Brief
The expected output is every line below, reproduced exactly.

Supplied entries

= = =

(** By induction on the length of the output: every event shortens it. *)
Lemma drain_wp base m w :
  RInv base w -> state_ (conn w) <> kDisconnected -> acc (kernel (loop w)) ->
  (length (outc w) <= m)%nat ->
  exists n, (n <= length (outc w))%nat /\
    wp F (forM (replicate n EPOLLOUT) (dispatch on_close []))
      (fun _ w' => RInv base w' /\ outc w' = [] /\ state_ (conn w') = state_ (conn w)
         /\ (outc w <> [] -> state_ (conn w) = kDisconnecting ->
             last (trace w') = Some (OShutdownWr []))) w.
Proof.
  revert w. induction m as [|m IH]; intros w Hr Hd Ha Hm.
  - exists O. split; [lia|]. destruct (outc w) eqn:E; simpl in *; [|lia]. cw_simpl.
    by rewrite E.
  - destruct (decide (outc w = [])) as [E|Hne].
    { exists O. simpl. split; [lia|]. cw_simpl. by rewrite E. }
    destruct (acc_write (sockfd_ (conn w)) (outc w) _ Ha Hne) as (n & k' & E & Hn & Ha').
    pose proof E as En. apply write_ok in En as [Hn' _].
    pose proof (dispatch_accepts base n k' w Hr Hd Hne E) as Hstep. unfold wp in Hstep.
    assert (zlen (outc w) <> 0) as Hz by (intros ?%zlen_0_nil; done). unfold zlen in *.
    destruct (dispatch on_close [] EPOLLOUT w) as [[[] w1]|f] eqn:Ed.
    2:{ exists 1%nat. split; [lia|]. simpl. cw_simpl. unfold wp at 1. by rewrite Ed. }
    destruct Hstep as [Hr1 []].
    destruct (decide (outc w1 = [])) as [E1|Hne1].
    + exists 1%nat. split; [lia|]. simpl. cw_simpl. apply (wp_of_ok _ _ _ w tt w1 Ed).
      cw_simpl. split_and!; try done. intros _. by apply so_shut0.
    + assert (length (outc w1) < length (outc w))%nat as Hlt.
      { rewrite so_out0. unfold zdrop. rewrite length_drop. lia. }
      destruct (IH w1) as (n2 & Hn2 & Hwp); [done|congruence|by rewrite so_kernel0|lia|].
      exists (S n2). split; [lia|]. simpl. cw_simpl. apply (wp_of_ok _ _ _ w tt w1 Ed).
      eapply wp_mono; [exact Hwp|]. cbn beta. intros _ w' (? & ? & Hs & Hl).
      rewrite so_state0 in *. split_and!; try done. intros _. by apply Hl.
Qed.
End drain.

(** ** Properties *)

(** A concrete connection for the witnesses: descriptor 10, wakeup descriptor
    4, high-water mark 4; the first write is short, the second would block. *)
Definition b0 : Buffer :=
  match Buffer.new_Buffer Buffer.kInitialSize with Ok b => b | Err _ => mkBuffer [] 0 0 end.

= = =

Solution below
(** By induction on the length of the output: every event shortens it. *)
Lemma drain_wp base m w :
  RInv base w -> state_ (conn w) <> kDisconnected -> acc (kernel (loop w)) ->
  (length (outc w) <= m)%nat ->
  exists n, (n <= length (outc w))%nat /\
    wp F (forM (replicate n EPOLLOUT) (dispatch on_close []))
      (fun _ w' => RInv base w' /\ outc w' = [] /\ state_ (conn w') = state_ (conn w)
         /\ (outc w <> [] -> state_ (conn w) = kDisconnecting ->
             last (trace w') = Some (OShutdownWr []))) w.
Proof.
  revert w. induction m as [|m IH]; intros w Hr Hd Ha Hm.
  - exists O. split; [lia|]. destruct (outc w) eqn:E; simpl in *; [|lia]. cw_simpl.
    by rewrite E.
  - destruct (decide (outc w = [])) as [E|Hne].
    { exists O. simpl. split; [lia|]. cw_simpl. by rewrite E. }
    destruct (acc_write (sockfd_ (conn w)) (outc w) _ Ha Hne) as (n & k' & E & Hn & Ha').
    pose proof E as En. apply write_ok in En as [Hn' _].
    pose proof (dispatch_accepts base n k' w Hr Hd Hne E) as Hstep. unfold wp in Hstep.
    assert (zlen (outc w) <> 0) as Hz by (intros ?%zlen_0_nil; done). unfold zlen in *.
    destruct (dispatch on_close [] EPOLLOUT w) as [[[] w1]|f] eqn:Ed.
    2:{ exists 1%nat. split; [lia|]. simpl. cw_simpl. unfold wp at 1. by rewrite Ed. }
    destruct Hstep as [Hr1 []].
    destruct (decide (outc w1 = [])) as [E1|Hne1].
    + exists 1%nat. split; [lia|]. simpl. cw_simpl. apply (wp_of_ok _ _ _ w tt w1 Ed).
      cw_simpl. split_and!; try done. intros _. by apply so_shut0.
    + assert (length (outc w1) < length (outc w))%nat as Hlt.
      { rewrite so_out0. unfold zdrop. rewrite length_drop. lia. }
      destruct (IH w1) as (n2 & Hn2 & Hwp); [done|congruence|by rewrite so_kernel0|lia|].
      exists (S n2). split; [lia|]. simpl. cw_simpl. apply (wp_of_ok _ _ _ w tt w1 Ed).
      eapply wp_mono; [exact Hwp|]. cbn beta. intros _ w' (? & ? & Hs & Hl).
      rewrite so_state0 in *. split_and!; try done. intros _. by apply Hl.
Qed.
End drain.

(** ** Properties *)

(** A concrete connection for the witnesses: descriptor 10, wakeup descriptor
    4, high-water mark 4; the first write is short, the second would block. *)
Definition b0 : Buffer :=
  match Buffer.new_Buffer Buffer.kInitialSize with Ok b => b | Err _ => mkBuffer [] 0 0 end.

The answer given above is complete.